— Да, да, — обрадовалась Аня, — я помню, он говорил… но только я забыла что… Это было уже в самую последнюю минуту… Мы так спешили…
— Так давайте, Аня, вспоминать вместе. По-моему, он начал так: «Если Сережа заупрямится и не захочет ехать, скажите ему, что я прошу его прийти поговорить со мной лично». И прибавил еще что-то… не помню, что-то очень нелепое… про мостовую как будто или про улицу…
У Ани блеснули глаза.
— Я вспомнила! Я не знаю, что это значит, но я вспомнила!
Она повернулась и пошла к Сереже решительными шагами, как настоящая султанша из сказки, которая знает волшебные слова и которой будут повиноваться духи.
— Сережа, когда мы уезжали, он поручил нам передать тебе: он просит тебя прийти поговорить с ним лично. И еще он просил напомнить тебе твои слова, я не знаю, что это значит, но ты, должно быть, помнишь: «Головой вперед на мостовую!»
Сережа прижался лицом к печке. И встал. И сказал очень тихо:
— Пойдемте.
LIV
Аня первая вбежала в подъезд.
— Вы не торопитесь. Я сначала ему скажу.
Тимашов и вовсе не пошел наверх, оставшись на нижней ступеньке.
Сережа медленно поднимался по лестнице.
Знакомая квартира показалась ему чужой и даже враждебной. Он остановился в маленькой комнате, не решаясь идти дальше. Хотел присесть на кровать, но его собственная кровать смотрела на него с каким-то холодным упреком.

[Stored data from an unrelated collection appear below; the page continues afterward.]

Definition start_simple (d : pydict) : option started :=
  match get_none d "simple" with
  | PNone | PDict [] => Some NoFlapping
  | PDict simple => c ← read_times simple None false; Some (if invalid c then NoFlapping else SimpleMode c)
  | _ => None
  end.
Definition start_cycles (s : strategy) (d : pydict) : option started :=
  match get_or d "cycles" (PList []) with
  | PList [] | PNone => Some NoFlapping
  | PList l => cycles ← mapM (λ v, match v with PDict c => read_cycle c | _ => None end) l; Some (CycleMode s cycles)
  | _ => None
  end.
Definition manager_start (d : pydict) : option started :=
  let strategy := get_or d "strategy" (PStr "simple") in
  if eq_str strategy "simple" then start_simple d
  else match strategy_of strategy with Some s => start_cycles s d | None => Some NoFlapping end.

(** * The worker and the timers of cycle mode *)

Section cycle_mode.
Context (mode : strategy) (cycles : list cycle) (host_count : Z) (has_rng : bool) (publisher_ids : gset Z)
  (on_host_up sink : bool).

(** [exclude_set]. *)
Definition excluded (c : cycle) : gset Z :=
  list_to_set (exclude_list c) ∪ (if allow_publishers c then ∅ else publisher_ids).

(** [rng.sample(available, k)] answers [k] distinct elements. *)
Definition sample_of (available : list Z) (k : Z) (draw : list Z) : Prop :=
  Z.of_nat (length draw) = k ∧ NoDup draw ∧ Forall (λ h, h ∈ available) draw.
#[export] Instance sample_of_dec available k draw : Decision (sample_of available k draw) := _.

(** The victims of a cycle: none available, [rng.sample] refuses its argument, or a
    choice. [draw] is the answer of [rng.sample]; the outer [None]: not an answer
    it gives. *)
Inductive victims := NoHosts | SampleRaises | Chosen (l : list Z).
Definition choose (c : cycle) (down : gset Z) (draw : list Z) : option victims :=
  let usable h := bool_decide (h ∉ excluded c ∧ h ∉ down) in
  match target_list c, mode with
  | Some targets, Manual => Some (Chosen (List.filter usable targets))
  | _, _ =>
      match List.filter usable (range host_count) with
      | [] => Some NoHosts
      | (_ :: _) as available =>
          let k := Z.min (count c) (Z.of_nat (length available)) in
          match mode with
          | Random =>
              if has_rng then
                if k <? 0 then Some SampleRaises
                else if decide (sample_of available k draw) then Some (Chosen draw) else None
              else Some (Chosen (py_take k available))
          | _ => Some (Chosen (py_take k available))
          end
      end
  end.

(** Where the worker is: at the head of the loop, waiting for the interval,
    going over its victims (those it already took down are [mine]), calling for
    one of them, registering its timer, starting it, or gone. *)
Inductive worker_pos :=
  | WCycles (todo : list (Z * cycle))
  | WInterval (i : Z) (c : cycle) (todo : list (Z * cycle))
  | WVictims (i : Z) (c : cycle) (chosen : list Z) (mine : gset Z) (todo : list (Z * cycle))
  | WLinks (i : Z) (c : cycle) (h : Z) (chosen : list Z) (mine : gset Z) (todo : list (Z * cycle))
  | WRegister (i : Z) (mine : gset Z) (todo : list (Z * cycle))
  | WStart (t : nat) (i : Z) (mine : gset Z) (todo : list (Z * cycle))
  | WGone.

(** A started timer of cycle [i]: waiting for its time, or in the loop of [do_up]
    with the hosts still to bring up. *)
Inductive timer_pos := TWaiting (i : Z) (down_set : gset Z) | TLoop (i : Z) (down_set : gset Z) (rest : list Z).

Record state := mkState {
  stopped : bool;
  shared_down : gset Z;
  cycle_timers : gmap Z nat;
  flap : FlapState;
  worker : worker_pos;
  timers : gmap nat timer_pos;
  next_timer : nat;
  calls : list call;
  records : list flap_record;
}.

Definition set_worker (w : worker_pos) (s : state) : state :=
  mkState (stopped s) (shared_down s) (cycle_timers s) (flap s) w (timers s) (next_timer s) (calls s) (records s).
Definition set_timers (m : gmap nat timer_pos) (s : state) : state :=
  mkState (stopped s) (shared_down s) (cycle_timers s) (flap s) (worker s) m (next_timer s) (calls s) (records s).
Definition set_registry (m : gmap Z nat) (n : nat) (s : state) : state :=
  mkState (stopped s) (shared_down s) m (flap s) (worker s) (timers s) n (calls s) (records s).
Definition set_down (d : gset Z) (last : option Z) (s : state) : state :=
  mkState (stopped s) d (cycle_timers s) (flap_update d last (flap s)) (worker s) (timers s) (next_timer s) (calls s) (records s).
Definition add_call (c : call) (s : state) : state :=
  mkState (stopped s) (shared_down s) (cycle_timers s) (flap s) (worker s) (timers s) (next_timer s) (calls s ++ [c]) (records s).
Definition add_record (event_type : string) (h : Z) (r : bool * option string) (s : state) : state :=
  mkState (stopped s) (shared_down s) (cycle_timers s) (flap s) (worker s) (timers s) (next_timer s) (calls s)
    (record_flap sink event_type h r (records s)).
Definition set_stopped (s : state) : state :=
  mkState true (shared_down s) (cycle_timers s) (flap s) (worker s) (timers s) (next_timer s) (calls s) (records s).

(** The state in which [_start_cycle_mode] starts the worker. *)
Definition start_state : state := mkState false ∅ ∅ FlapState_init (WCycles (imap (λ i c, (Z.of_nat i, c)) cycles)) ∅ 0 [] [].

(** A step of the worker; [draw] answers [rng.sample], [a] the link command. *)
Definition worker_step (draw : list Z) (a : attempt) (s : state) : option state :=
  match worker s with
  | WCycles [] => Some (set_worker WGone s)
  | WCycles ((i, c) :: todo) =>
      Some (set_worker (if stopped s then WGone else if invalid c then WCycles todo else WInterval i c todo) s)
  | WInterval i c todo =>
      if stopped s then Some (set_worker WGone s)
      else
        match choose c (shared_down s) draw with
        | None => None
        | Some NoHosts => Some (set_worker (WCycles todo) s)
        | Some SampleRaises => Some (set_worker WGone s)
        | Some (Chosen chosen) => Some (set_worker (WVictims i c chosen ∅ todo) s)
        end
  | WVictims i c [] mine todo => Some (set_worker (if decide (mine = ∅) then WCycles todo else WRegister i mine todo) s)
  | WVictims i c (h :: chosen) mine todo =>
      if stopped s then Some (set_worker WGone s)
      else if decide (h ∈ shared_down s) then Some (set_worker (WVictims i c chosen mine todo) s)
      else Some (set_worker (WLinks i c h chosen ({[h]} ∪ mine) todo) (set_down ({[h]} ∪ shared_down s) (Some h) s))
  | WLinks i c h chosen mine todo =>
      let s := add_call (LinksDown h a) s in
      match down_result a with
      | Some r => Some (set_worker (WVictims i c chosen mine todo) (add_record "host_down" h r s))
      | None => Some (set_worker WGone s)
      end
  | WRegister i mine todo =>
      let t := next_timer s in
      Some (set_worker (WStart t i mine todo) (set_registry (<[i := t]> (cycle_timers s)) (S t) s))
  | WStart t i mine todo => Some (set_worker (WCycles todo) (set_timers (<[t := TWaiting i mine]> (timers s)) s))
  | WGone => None
  end.

(** A step of timer [t]; [order] is the order in which the set is iterated over. *)
Definition timer_step (t : nat) (order : list Z) (a : attempt) (cb : callback) (s : state) : option state :=
  match timers s !! t with
  | None => None
  | Some (TWaiting i down_set) =>
      if stopped s then Some (set_timers (delete t (timers s)) s)
      else if decide (cycle_timers s !! i = Some t) then
        if decide (elements down_set ≡ₚ order) then
          Some (set_timers (<[t := TLoop i down_set order]> (timers s)) (set_registry (delete i (cycle_timers s)) (next_timer s) s))
        else None
      else Some (set_timers (delete t (timers s)) s)
  | Some (TLoop i down_set (h :: rest)) =>
      let s := add_call (LinksUp h a cb) s in
      match up_result on_host_up a cb with
      | Some r => Some (set_timers (<[t := TLoop i down_set rest]> (timers s)) (add_record "host_up" h r s))
      | None => Some (set_timers (delete t (timers s)) s)
      end
  | Some (TLoop i down_set []) =>
      Some (set_timers (delete t (timers s)) (set_down (shared_down s ∖ down_set) None s))
  end.

Inductive action := AStop | AWorker (draw : list Z) (a : attempt) | ATimer (t : nat) (order : list Z) (a : attempt) (cb : callback).
Definition act (x : action) (s : state) : option state :=
  match x with
  | AStop => Some (set_stopped s)
  | AWorker draw a => worker_step draw a s
  | ATimer t order a cb => timer_step t order a cb s
  end.
Definition step (s s' : state) : Prop := ∃ x, act x s = Some s'.
Definition reachable (s : state) : Prop := rtc step start_state s.
End cycle_mode.

(** * Holders

    Every host that is down is held by the worker or by one timer; [rest] of a
    holder are its hosts whose last link command was [down]. *)

Notation holders := (option nat → gset Z * gset Z).
Definition upd (H : holders) (k : option nat) (v : gset Z * gset Z) : holders := λ k', if decide (k' = k) then v else H k'.

(** [shared] is the set of down hosts and [d] those whose last command was down. *)
Record tidy (shared d : gset Z) (H : holders) : Prop := {
  tidy_held k : (H k).1 ⊆ shared;
  tidy_rest k : (H k).2 ≡ d ∩ (H k).1;
  tidy_disjoint k k' : k ≠ k' → (H k).1 ## (H k').1;
  tidy_down : d ⊆ shared;
}.
Definition covered (shared : gset Z) (H : holders) : Prop := ∀ h, h ∈ shared → ∃ k, h ∈ (H k).1.

Lemma upd_eq H k v : upd H k v k = v.
Proof. unfold upd. by rewrite decide_True. Qed.
Lemma upd_ne H k v k' : k' ≠ k → upd H k v k' = H k'.
Proof. intros. unfold upd. by rewrite decide_False. Qed.

Lemma tidy_ext shared d H H' : (∀ k, H' k = H k) → tidy shared d H → tidy shared d H'.
Proof. intros E [? ? ? ?]. split; intros; rewrite ?E in *; auto. Qed.
Lemma covered_ext shared H H' : (∀ k, H' k = H k) → covered shared H → covered shared H'.
Proof. intros E Hc h Hh. destruct (Hc h Hh) as [k Hk]. exists k. by rewrite E. Qed.

(** What holds of every holder, after a change of one of them. *)
Ltac at_holder k0 k := unfold upd; destruct (decide (k = k0)) as [->|?].

Lemma tidy_upd shared d H k v shared' d' : tidy shared d H →
  v.1 ⊆ shared' → v.2 ≡ d' ∩ v.1 → (∀ k', k' ≠ k → v.1 ## (H k').1) → d' ⊆ shared' →
  (∀ h, h ∉ (H k).1 → h ∉ v.1 → (h ∈ shared → h ∈ shared') ∧ (h ∈ d' ↔ h ∈ d)) → tidy shared' d' (upd H k v).
Proof.
  intros [Hh Hr Hd Hs] Hv Hv2 Hdv Hds Hrest. split; [| | |done].
  - intros k'. at_holder k k'; [done|]. intros h Hin. apply Hrest; [..|by apply (Hh k')].
    + intros Hk. by apply (Hd k' k ltac:(done) h).
    + intros Hk. by apply (Hdv k' ltac:(done) h).
  - intros k'. at_holder k k'; [done|]. rewrite Hr. intros h. rewrite !elem_of_intersection.
    split; intros [Hin Hk']; (split; [|done]); apply Hrest in Hin || apply Hrest; try done; intros Hk;
      first [by apply (Hd k' k ltac:(done) h) | by apply (Hdv k' ltac:(done) h)].
  - intros k1 k2. at_holder k k1; at_holder k k2; intros Hne; [done|by apply Hdv|symmetry; by apply Hdv|by apply Hd].
Qed.

(** The holder is gone. *)
Lemma tidy_drop shared d H k : tidy shared d H → tidy shared d (upd H k (∅, ∅)).
Proof. intros Ht. apply (tidy_upd shared d); [done|set_solver..|apply Ht|done]. Qed.

(** A host that is up is taken. *)
Lemma tidy_take shared d H k h : tidy shared d H → h ∉ shared → tidy ({[h]} ∪ shared) d (upd H k ({[h]} ∪ (H k).1, (H k).2)).
Proof.
  intros Ht Hh. pose proof (tidy_held _ _ _ Ht) as Hs. pose proof (tidy_down _ _ _ Ht) as Hd.
  apply (tidy_upd shared d); [done| | | | |]; simpl.
  - specialize (Hs k). set_solver.
  - rewrite (tidy_rest _ _ _ Ht). set_solver.
  - intros k' Hk'. pose proof (tidy_disjoint _ _ _ Ht k k' ltac:(done)). specialize (Hs k'). set_solver.
  - set_solver.
  - set_solver.
Qed.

А что если Владимир Николаевич опять… как рассказывала Аня… Сережа не мог себе этого представить, но знал, что это будет ужасно.
Аня заглянула в дверь:
— Ну, что же ты?
Сережа сделал два шага и остановился у окна.
Владимир сидел за столом в очень спокойной позе. Лицо его показалось Сереже усталым и очень серьезным.
Впрочем, Сережа взглянул на него только раз и сейчас же отвел глаза.
Аня сочувственно посмотрела на одного и на другого и вышла, прикрыв за собой дверь.
Сережа так волновался, что забыл поздороваться.
— Вы просили меня прийти, чтобы поговорить.
Владимир ответил тоже без всякого приветствия:
— Очень тебе благодарен, что ты пришел. Так как… совсем пришел или…
— Нет, я только поговорить.
— Ага! Ну, а если бы я тебя… попросил остаться?
Сережа молчал.
— А если бы я тебя… очень попросил рассказать мне, почему ты от нас ушел?
Сережа ответил страдальчески:
— Вы меня не просите…
Он смотрел на подоконник. Это было что-то новое. Владимир помолчал, задумавшись.
Убеждать одними словами, без Сережиных глаз, было труднее.
— Хорошо, не буду просить. Заметь, я говорил в сослагательном наклонении. Мне кажется, Сергей, что я знаю, почему ты ушел. Но, имей в виду, когда человек… слушает из соседней комнаты, он не всегда слышит именно то, что говорят, во всяком случае не совсем то!
Краска обиды разлилась по Сережиному лицу.
Я не подслушивал! Если вы так думаете… я тогда уж лучше все расскажу, я не хочу, чтобы вы обо мне так думали!
— Рассказывай.
— Я пришел тогда раньше, чем должен был прийти… И в той комнате… я увидел, что ваша дверь открыта, но не совсем. Я хотел постучаться. Еще не дошел до двери… услышал, как вы сказали, что Аня вас из-за меня… ну вы помните! И что с ней опять… из-за меня… поссорились… второй раз на этой неделе. Я не подслушивал! Я просто хотел войти… Я больше ничего не слушал… я ушел.
— Куда же ты ушел?
— В кухню.
— Странно! Аня туда пошла, там было темно и никого не было.
— Я сидел в темноте.
— Что же ты делал в темноте? Может быть, всплакнул немножко?
— Нет.
— А я вот плакал, когда прочел твою записку. Честное слово. Даже не думал, что умею. Последний раз этим делом занимался… чтобы не соврать… лет… пятнадцать, а то и все двадцать тому назад. Очень было тяжело. Кстати, почему ты написал в своей записке «вы» с маленькой буквы?
— Как же, — ответил Сережа, — «вы» — вас двое.
— Я так и понял и говорил Ане. А она думала, что ты просто ошибся, и огорчалась. А я хорошо знал, что ты не мог допустить такую грубую… и не просто грубую, но еще и… неделикатную орфографическую ошибку. Жалко, Сергей, что ты услышал только эти слова и не слыхал того, о чем мы говорили раньше. Постараюсь вспомнить и тебе рассказать. Немножко трудно это… конечно, я буду не слово в слово… — стенографистки-то у нас не было, — но ведь ты мне поверишь, что я расскажу все самое существенное.